Hearing New Music with a Cat's Ears

Hearing New Music with a Cat’s Ears

Does a Brian Ferneyhough string quartet sound all that different from a Brahms string quartet when processed through a set of feline ears?

Written By

Frank J. Oteri

Frank J. Oteri is an ASCAP-award winning composer and music journalist. Among his compositions are Already Yesterday or Still Tomorrow for orchestra, the "performance oratorio" MACHUNAS, the 1/4-tone sax quartet Fair and Balanced?, and the 1/6-tone rock band suite Imagined Overtures. His compositions are represented by Black Tea Music. Oteri is the Vice President of the International Society for Contemporary Music (ISCM) and is Composer Advocate at New Music USA where he has been the Editor of its web magazine, NewMusicBox.org, since its founding in 1999.

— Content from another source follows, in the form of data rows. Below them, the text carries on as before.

Fixpoint parse_loop (fuel : nat) (msg : list Z) (p : nat) (e : Uevent) : option Uevent :=
  match fuel with
  | O => None
  | S fuel =>
    c ← rd msg p;
    if decide (c = 0) then Some e
    else
      a ← starts_with msg p ACTION;
      if (a : bool) then
        s ← cstring_at msg (p + 7); p' ← after_nul msg (p + 7);
        parse_loop fuel msg p' (set_action s e)
      else
        d ← starts_with msg p DEVPATH;
        if (d : bool) then
          s ← cstring_at msg (p + 8); p' ← after_nul msg (p + 8);
          parse_loop fuel msg p' (set_path s e)
        else
          p' ← after_nul msg p; parse_loop fuel msg p' e
  end.

(** The loop advances by at least one byte of the buffer. *)
Definition ParseEvent (msg : list Z) (e : Uevent) : option Uevent :=
  parse_loop (length msg) msg 0 (mk_uevent [] []).

(** What [uevent_kernel_multicast_recv] gives: a number of bytes stored in the
    buffer, or an error. *)
Inductive recv : Type :=
| Received (data : list Z)
| Failed.

Definition recv_ok (r : recv) : Prop :=
  match r with
  | Received data => (length data <= UEVENT_MSG_LEN)%nat
  | Failed => True
  end.

(** [msg] is the buffer as the stack has it. *)
Definition ReadUevent (msg : list Z) (r : recv) (e : Uevent) : option (bool * Uevent) :=
  match r with
  | Failed => Some (false, e)
  | Received data =>
    let n := length data in
    msg ← memcpy msg 0 data n;
    if decide (n <= 0)%nat then Some (false, e)
    else if decide (UEVENT_MSG_LEN <= n)%nat then Some (true, e)
    else
      msg ← wr msg n 0; msg ← wr msg (n + 1) 0;
      e ← ParseEvent msg e; Some (true, e)
  end.

(** A return of [poll]: with the receives that follow if it reports input. *)
Inductive poll_result : Type :=
| Timeout
| Error
| Event (pollin : bool) (rs : list recv).

(** What is left of the program when a trace has been consumed: it waits in
    [poll], [Poll] has returned, or an exception has ended it. *)
Inductive outcome : Type :=
| Waiting
| Returned
| Terminated.

Section poll.
Context {St : Type} (msg : list Z) (callback : Uevent -> ST St bool).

Remember Nora? She’s the piano-playing cat who made the rounds of the internet a couple of years ago. (In case you’ve forgotten about her unique abilities, here’s a reminder.)

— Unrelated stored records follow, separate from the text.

(* ===== verification/UsbHal.v ===== *)
(** * The USB service

    [native_packages/usb/1.0-basic]: [Usb.cpp] answers the calls of the framework,
    [service.cpp] registers it. The object has a callback and a mutex; a call is
    the sequence of its steps on them, and calls on several threads interleave.
    The binder library and the remote callback are outside: a notification is
    recorded with its port states. Logging is left out, and the result of a
    notification is only logged. *)
From S2P Require Import Prelude.

(** ** Data of the interface *)

Section hal.
(** The enumerations of the HIDL interface and the enumerators used. *)
Context {PortDataRole PortPowerRole PortMode : Type}.
Context (DEVICE : PortDataRole) (SINK : PortPowerRole) (UFP : PortMode).

Record PortStatus : Type := mk_PortStatus {
  portName : string;
  currentDataRole : PortDataRole;
  currentPowerRole : PortPowerRole;
  currentMode : PortMode;
  canChangeMode : bool;
  canChangeDataRole : bool;
  canChangePowerRole : bool;
  supportedModes : PortMode
}.

Definition currentPortStatus : list PortStatus :=
  [mk_PortStatus "otg_default" DEVICE SINK UFP false false false UFP].

(** The object: [NULL] is [None]; [mLock] has the thread that holds the mutex. *)
Record Usb : Type := mk_Usb {
  mCallback : option Z;
  mLock : option nat;
  notified : list (Z * list PortStatus)
}.

Definition Usb_init : Usb := mk_Usb None None [].

(** ** Steps and calls

    A step is one access of a call to what the threads share. The test of the
    callback and the call through it are two reads of [mCallback]. *)

Inductive instr : Type :=
| Mutex_lock
| If_callback (then_ : list instr)
| Notify (status : list PortStatus)
| Assign_callback (callback : option Z)
| Mutex_unlock.

Definition switchRole (portName : string) (newRole : Z) : list instr := [].

Definition queryPortStatus : list instr :=
  [Mutex_lock; If_callback [Notify currentPortStatus]; Mutex_unlock].

Definition setCallback (callback : option Z) : list instr :=
  [Mutex_lock; Assign_callback callback; Mutex_unlock].

Inductive outcome : Type :=
| Next (rest : list instr) (u : Usb)
| Blocked
| Fault.

(** A step of thread [t], which has [p] to do behind it. A call through the null
    callback faults, and so does unlocking a mutex that the thread does not hold. *)
Definition step_instr (t : nat) (i : instr) (p : list instr) (u : Usb) : outcome :=
  match i with
  | Mutex_lock => match mLock u with None => Next p (mk_Usb (mCallback u) (Some t) (notified u)) | Some _ => Blocked end
  | If_callback th => Next (match mCallback u with Some _ => th ++ p | None => p end) u
  | Notify st => match mCallback u with
                 | Some cb => Next p (mk_Usb (mCallback u) (mLock u) (notified u ++ [(cb, st)]))
                 | None => Fault
                 end
  | Assign_callback cb => Next p (mk_Usb cb (mLock u) (notified u))
  | Mutex_unlock => if decide (mLock u = Some t) then Next p (mk_Usb (mCallback u) None (notified u)) else Fault
  end.

(** The accesses of an instruction to [mCallback]. *)
Definition reads_callback (i : instr) : bool :=
  match i with If_callback _ | Notify _ => true | _ => false end.
Definition writes_callback (i : instr) : bool :=
  match i with Assign_callback _ => true | _ => false end.

Inductive call : Type :=
| SwitchRole (portName : string) (newRole : Z)
| QueryPortStatus
| SetCallback (callback : option Z).

Definition body (c : call) : list instr :=
  match c with
  | SwitchRole n r => switchRole n r
  | QueryPortStatus => queryPortStatus
  | SetCallback cb => setCallback cb
  end.

(** Threads with what is left of their calls, and the object. *)
Definition pool : Type := list (list instr) * Usb.

Inductive step : pool -> pool -> Prop :=
| step_thread t i p q ps u u' :
    ps !! t = Some (i :: p) -> step_instr t i p u = Next q u' -> step (ps, u) (<[t := q]> ps, u').

(** The next step of some thread faults. *)
Definition faulty (x : pool) : Prop :=
  exists t i p, x.1 !! t = Some (i :: p) /\ step_instr t i p x.2 = Fault.

(** Two threads are about to access the callback, one of them to write it. *)
Definition race (x : pool) : Prop :=
  exists t1 t2 i1 i2 p1 p2, t1 <> t2 /\ x.1 !! t1 = Some (i1 :: p1) /\ x.1 !! t2 = Some (i2 :: p2) /\
    writes_callback i1 /\ (reads_callback i2 || writes_callback i2).

Definition start (calls : list call) (u : Usb) : pool := (map body calls, u).
Definition finished (c : pool) : Prop := Forall (fun p => p = []) c.1.

(** [service.cpp]: [registered] is the status of the registration, 0 for [OK]. *)
Definition service_main (registered : Z) : Z :=
  if registered =? 0 then 1 else 1.

(** ** What a call is to do *)

Definition effect (c : call) (u : Usb) : Usb :=
  match c with
  | SwitchRole _ _ => u
  | QueryPortStatus => mk_Usb (mCallback u) (mLock u)
      (match mCallback u with Some cb => notified u ++ [(cb, currentPortStatus)] | None => notified u end)
  | SetCallback cb => mk_Usb cb (mLock u) (notified u)
  end.

(** The calls with the numbers [order] one after the other. *)
Fixpoint in_order (calls : list call) (order : list nat) (u : Usb) : Usb :=
  match order with
  | [] => u
  | t :: order => in_order calls order (match calls !! t with Some c => effect c u | None => u end)
  end.

Definition with_lock (l : option nat) (u : Usb) : Usb := mk_Usb (mCallback u) l (notified u).

Definition is_switch (c : call) : bool := match c with SwitchRole _ _ => true | _ => false end.

(** What the calls do between locking and unlocking. *)
Definition middle (c : call) : instr :=
  match c with
  | SetCallback cb => Assign_callback cb
  | _ => If_callback [Notify currentPortStatus]
  end.

Lemma body_cases c : body c = if is_switch c then [] else [Mutex_lock; middle c; Mutex_unlock].
Proof. by destruct c. Qed.

Lemma in_order_snoc calls order t c u : calls !! t = Some c ->
  in_order calls (order ++ [t]) u = effect c (in_order calls order u).
Proof. revert u. induction order as [|t' order IH]; intros u Hc; cbn; [by rewrite Hc|by apply IH]. Qed.

(** The middle of a call either has its whole effect or leads to the
    notification, with a callback to notify. *)
Lemma middle_step t c l u : is_switch c = false ->
  step_instr t (middle c) [Mutex_unlock] (with_lock l u) = Next [Mutex_unlock] (with_lock l (effect c u)) \/
  c = QueryPortStatus /\ is_Some (mCallback u) /\
  step_instr t (middle c) [Mutex_unlock] (with_lock l u) = Next [Notify currentPortStatus; Mutex_unlock] (with_lock l u).
Proof. destruct c, u as [[cb|] l' n]; cbn; try done; intros _; [right; eauto|by left..]. Qed.

Lemma notify_step t l u : is_Some (mCallback u) ->
  step_instr t (Notify currentPortStatus) [Mutex_unlock] (with_lock l u) =
  Next [Mutex_unlock] (with_lock l (effect QueryPortStatus u)).
Proof. destruct u; intros [cb H]; cbn in *; by subst. Qed.

(** *** Every step brings the end of the calls nearer *)

Fixpoint weight (i : instr) : nat :=
  match i with
  | If_callback th => S (sum_list_with weight th)
  | _ => 1
  end.

Definition work (x : pool) : nat := sum_list_with (sum_list_with weight) x.1.

Lemma step_instr_weight t i p u q u' : step_instr t i p u = Next q u' ->
  (sum_list_with weight q < weight i + sum_list_with weight p)%nat.
Proof.
  destruct i; cbn; repeat case_match; intros [= <- <-]; rewrite ?sum_list_with_app; lia.
Qed.

Lemma sum_insert {A} (f : A -> nat) l t a b : l !! t = Some a ->
  (sum_list_with f (<[t := b]> l) + f a = sum_list_with f l + f b)%nat.
Proof.
  revert t. induction l as [|c l IH]; intros [|t] H; cbn in *; [done..| |].
  - injection H as ->. change (f b + sum_list_with f l + f a = f a + sum_list_with f l + f b)%nat. lia.
  - specialize (IH t H). change (f c + sum_list_with f (<[t := b]> l) + f a = f c + sum_list_with f l + f b)%nat. lia.
Qed.

Lemma step_work x y : step x y -> (work y < work x)%nat.
Proof.
  destruct 1 as [t i p q ps u u' Ht Hi]. unfold work; cbn.
  pose proof (sum_insert (sum_list_with weight) ps t _ q Ht) as H. cbn in H.
  apply step_instr_weight in Hi. lia.
Qed.

Lemma nsteps_work n x y : nsteps step n x y -> (n + work y <= work x)%nat.
Proof. induction 1 as [|n x y z Hs _ IH]; [lia|]. apply step_work in Hs. lia. Qed.

Lemma start_work calls u : (work (start calls u) <= 4 * length calls)%nat.
Proof.
  unfold work, start; cbn. induction calls as [|c calls IH]; cbn; [lia|].
  assert (sum_list_with weight (body c) <= 4)%nat by (destruct c; cbn; lia). lia.
Qed.

(** ** The invariant of an interleaving *)

Section interleaving.
Context (calls : list call) (u0 : Usb) (Hfree : mLock u0 = None).

(** Where thread [t] is when the calls of [order] have had their effect, [holder]
    has the mutex and the callback is [cb]: behind its call, before it, or inside. *)
Definition place (cb : option Z) (order : list nat) (holder : option nat) (t : nat) (c : call)
    (p : list instr) : Prop :=
  ((t ∈ order) /\ p = [] /\ holder <> Some t) \/
  ((t ∉ order) /\ p = body c /\ holder <> Some t) \/
  ((t ∉ order) /\ p = [middle c; Mutex_unlock] /\ holder = Some t /\ is_switch c = false) \/
  ((t ∉ order) /\ p = [Notify currentPortStatus; Mutex_unlock] /\ holder = Some t /\
    c = QueryPortStatus /\ is_Some cb) \/
  ((t ∈ order) /\ p = [Mutex_unlock] /\ holder = Some t /\ is_switch c = false).

Record inv (x : pool) (order : list nat) (holder : option nat) : Prop := mk_inv {
  inv_length : length x.1 = length calls;
  inv_nodup : NoDup order;
  inv_order : forall t, t ∈ order -> exists c, calls !! t = Some c /\ is_switch c = false;
  inv_usb : x.2 = with_lock holder (in_order calls order u0);
  inv_place : forall t c p, calls !! t = Some c -> x.1 !! t = Some p ->
    place (mCallback x.2) order holder t c p;
  inv_holder : forall t, holder = Some t -> is_Some (calls !! t)
}.

Lemma inv_start : inv (start calls u0) [] None.
Proof.
  split; cbn.
  - apply length_map.
  - constructor.
  - intros t Ht. by apply elem_of_nil in Ht.
  - destruct u0; cbn in *; by subst.
  - intros t c p Hc Hp. right; left. change (map body calls) with (body <$> calls) in Hp.
    rewrite list_lookup_fmap, Hc in Hp. injection Hp as <-. split_and!; [apply not_elem_of_nil|done..].
  - done.
Qed.

(** The mutex is free or held by [t]. *)
Definition only (t : nat) (holder : option nat) : Prop := holder = None \/ holder = Some t.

I remembered Nora this past week because my cat has been sick (hopefully she’s on the mend), and I’ve tried to be appropriately considerate in what music I’ve subjected her to at home, so as not to make her feel any worse than she already does. As you might imagine, music is pretty ubiquitous in my household and a significant bit of it is stuff that folks run screaming out of concerts over. So my cat is certainly used to everything from screechy free jazz to loud angry post-punk to relentless early minimalism and uncompromisingly gnarly high modernism. None of which is probably great for someone who is sick, even a cat.

Sweetie Oteri at the Piano
Photo by Jeffrey Herman

But how does a cat perceive music? Does a Brian Ferneyhough string quartet sound all that different from a Brahms string quartet when processed through a set of feline ears? Certainly high volumes are grating whatever their source, but if the volume of record with a skronking saxophone or electric guitar solo gets turned down, is it still irritating? Can cats distinguish timbre?

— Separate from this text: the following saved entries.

(* ===== verification/VideoTimings.v ===== *)
(** * Video timings

    The timing tables of two headers: [DvTimings] has the timings of
    [linux/v4l2-dv-timings.h] with the macros of [linux/videodev2.h] that compute
    frame sizes; [HdmiModes] those of [video/msm_hdmi_modes.h] and the macros that
    fill a driver's table with them. The names of the timings say what they are;
    the theorems compare the numbers with the names. *)
From S2P Require Import Prelude.
From S2P Require Import CLayout.
From S2P Require Import CConst.
From S2P Require Import ConstDisplay.
From S2P Require Import Text.
#[local] Open Scope Z_scope.
#[local] Open Scope c_scope.

(** Two propositions decided alike. *)
Lemma eqb_bool_decide P Q `{Decision P, Decision Q} :
  eqb (bool_decide P) (bool_decide Q) = true -> P <-> Q.
Proof. rewrite eqb_true_iff. intros E.
  split; intros HP; eapply bool_decide_eq_true_1; [rewrite <- E|rewrite E]; by apply bool_decide_eq_true_2.
Qed.

(** ** Reading names *)

Definition strip (p s : list Z) : option (list Z) :=
  if decide (take (length p) s = p) then Some (drop (length p) s) else None.

Definition read_number (s : list Z) : option (Z * list Z) :=
  match digits s with
  | [] => None
  | ds => Some (foldl (fun v c => 10 * v + (c - 48)) 0 ds, drop (length ds) s)
  end.

(** What a name says: the size of the picture, whether it is interlaced, the
    rate in hundredths of a hertz, and what follows. *)
Record mode_name : Type := mk_mode_name {
  n_width : Z; n_height : Z; n_interlaced : bool; n_rate : Z; n_rest : list Z
}.

(** A width, [x], a height, the letter for the scan and a rate, which may have a
    fraction. *)
Definition read_mode (x progressive interlaced : string) (s : list Z) : option mode_name :=
  '(w, s) ← read_number s; s ← strip (bytes_of x) s;
  '(h, s) ← read_number s;
  '(il, s) ← (match strip (bytes_of progressive) s with
    | Some s => Some (false, s)
    | None => s ← strip (bytes_of interlaced) s; Some (true, s)
    end);
  '(f, s) ← read_number s;
  match strip (bytes_of "_94") s with
  | Some s => Some (mk_mode_name w h il (100 * f + 94) s)
  | None => Some (mk_mode_name w h il (100 * f) s)
  end.

(** ** [linux/v4l2-dv-timings.h] *)

Module DvTimings.

(** The constants of [videodev2.h]. *)
Definition V4L2_DV_PROGRESSIVE : Z := 0.
Definition V4L2_DV_INTERLACED : Z := 1.
Definition V4L2_DV_VSYNC_POS_POL : Z := 0x00000001.
Definition V4L2_DV_HSYNC_POS_POL : Z := 0x00000002.
Definition V4L2_DV_BT_STD_CEA861 : Z := 1 ≪ 0.
Definition V4L2_DV_BT_STD_DMT : Z := 1 ≪ 1.
Definition V4L2_DV_BT_STD_CVT : Z := 1 ≪ 2.
Definition V4L2_DV_BT_STD_GTF : Z := 1 ≪ 3.
Definition V4L2_DV_FL_REDUCED_BLANKING : Z := 1 ≪ 0.
Definition V4L2_DV_FL_CAN_REDUCE_FPS : Z := 1 ≪ 1.
Definition V4L2_DV_FL_REDUCED_FPS : Z := 1 ≪ 2.
Definition V4L2_DV_FL_HALF_LINE : Z := 1 ≪ 3.
Definition V4L2_DV_FL_IS_CE_VIDEO : Z := 1 ≪ 4.
Definition V4L2_DV_BT_656_1120 : Z := 0.

Record v4l2_bt_timings : Type := mk_bt {
  width : Z; height : Z; interlaced : Z; polarities : Z; pixelclock : Z;
  hfrontporch : Z; hsync : Z; hbackporch : Z; vfrontporch : Z; vsync : Z; vbackporch : Z;
  il_vfrontporch : Z; il_vsync : Z; il_vbackporch : Z; standards : Z; flags : Z
}.

Record v4l2_dv_timings : Type := mk_dv { type : Z; bt : v4l2_bt_timings }.

(** The initialiser of the tables, with the type all of them have. *)
Definition timing (width height interlaced polarities pixelclock hfrontporch hsync hbackporch vfrontporch vsync
    vbackporch il_vfrontporch il_vsync il_vbackporch standards flags : Z) : v4l2_dv_timings :=
  mk_dv V4L2_DV_BT_656_1120 (mk_bt width height interlaced polarities pixelclock hfrontporch hsync hbackporch
    vfrontporch vsync vbackporch il_vfrontporch il_vsync il_vbackporch standards flags).
Definition no_timings : v4l2_dv_timings := timing 0 0 0 0 0 0 0 0 0 0 0 0 0 0 0 0.

Fixpoint find_timing (n : string) (l : list (string * v4l2_dv_timings)) : option v4l2_dv_timings :=
  match l with
  | [] => None
  | (m, t) :: l => if String.eqb n m then Some t else find_timing n l
  end.

(** *** Sizes of a frame, in 32-bit arithmetic *)

Definition V4L2_DV_BT_BLANKING_WIDTH (bt : v4l2_bt_timings) : Z :=
  u32 (u32 (hfrontporch bt + hsync bt) + hbackporch bt).
Definition V4L2_DV_BT_FRAME_WIDTH (bt : v4l2_bt_timings) : Z := u32 (width bt + V4L2_DV_BT_BLANKING_WIDTH bt).
Definition V4L2_DV_BT_BLANKING_HEIGHT (bt : v4l2_bt_timings) : Z :=
  u32 (u32 (u32 (u32 (u32 (vfrontporch bt + vsync bt) + vbackporch bt) + il_vfrontporch bt) + il_vsync bt) +
    il_vbackporch bt).
Definition V4L2_DV_BT_FRAME_HEIGHT (bt : v4l2_bt_timings) : Z := u32 (height bt + V4L2_DV_BT_BLANKING_HEIGHT bt).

I still remember my visits to a Greenwich Village record shop many years ago where I always had to navigate my searches around a large golden-colored cat who had a habit of sprawling out over several of the bins, completely passed out and seemingly oblivious to the very loud heavy metal music that was usually blasting from the speakers.

But I wasn’t going to take any chances. So over the past week, I ultimately opted for listening to lots of early 20th century chamber music by French and English composers—people like Gabriel Fauré and York Bowen—and my cat seemed to enjoy it, although what got her attention most, or so it seemed, was a disc of symphonies by British composer Edmund Rubbra which lured her out from under the couch and close to me where she remained listening, purring and seemingly enraptured, until the disc was over. But this morning I put on a disc of the wonderfully wacky electro-acoustic music of Utah-based composer Steven Ricks—I had no choice since I was talking to him today (stay tuned). I considered headphones, but ultimately decided against it since she was a lot more energetic than she’d been in days and I figured that at some point I’d need to re-introduce all the new music. Not only was my cat seemingly engrossed in it, but after it was over she began eating voluntarily for the first time in days. Might I have inadvertently stumbled upon yet another benefit of exposure to contemporary music?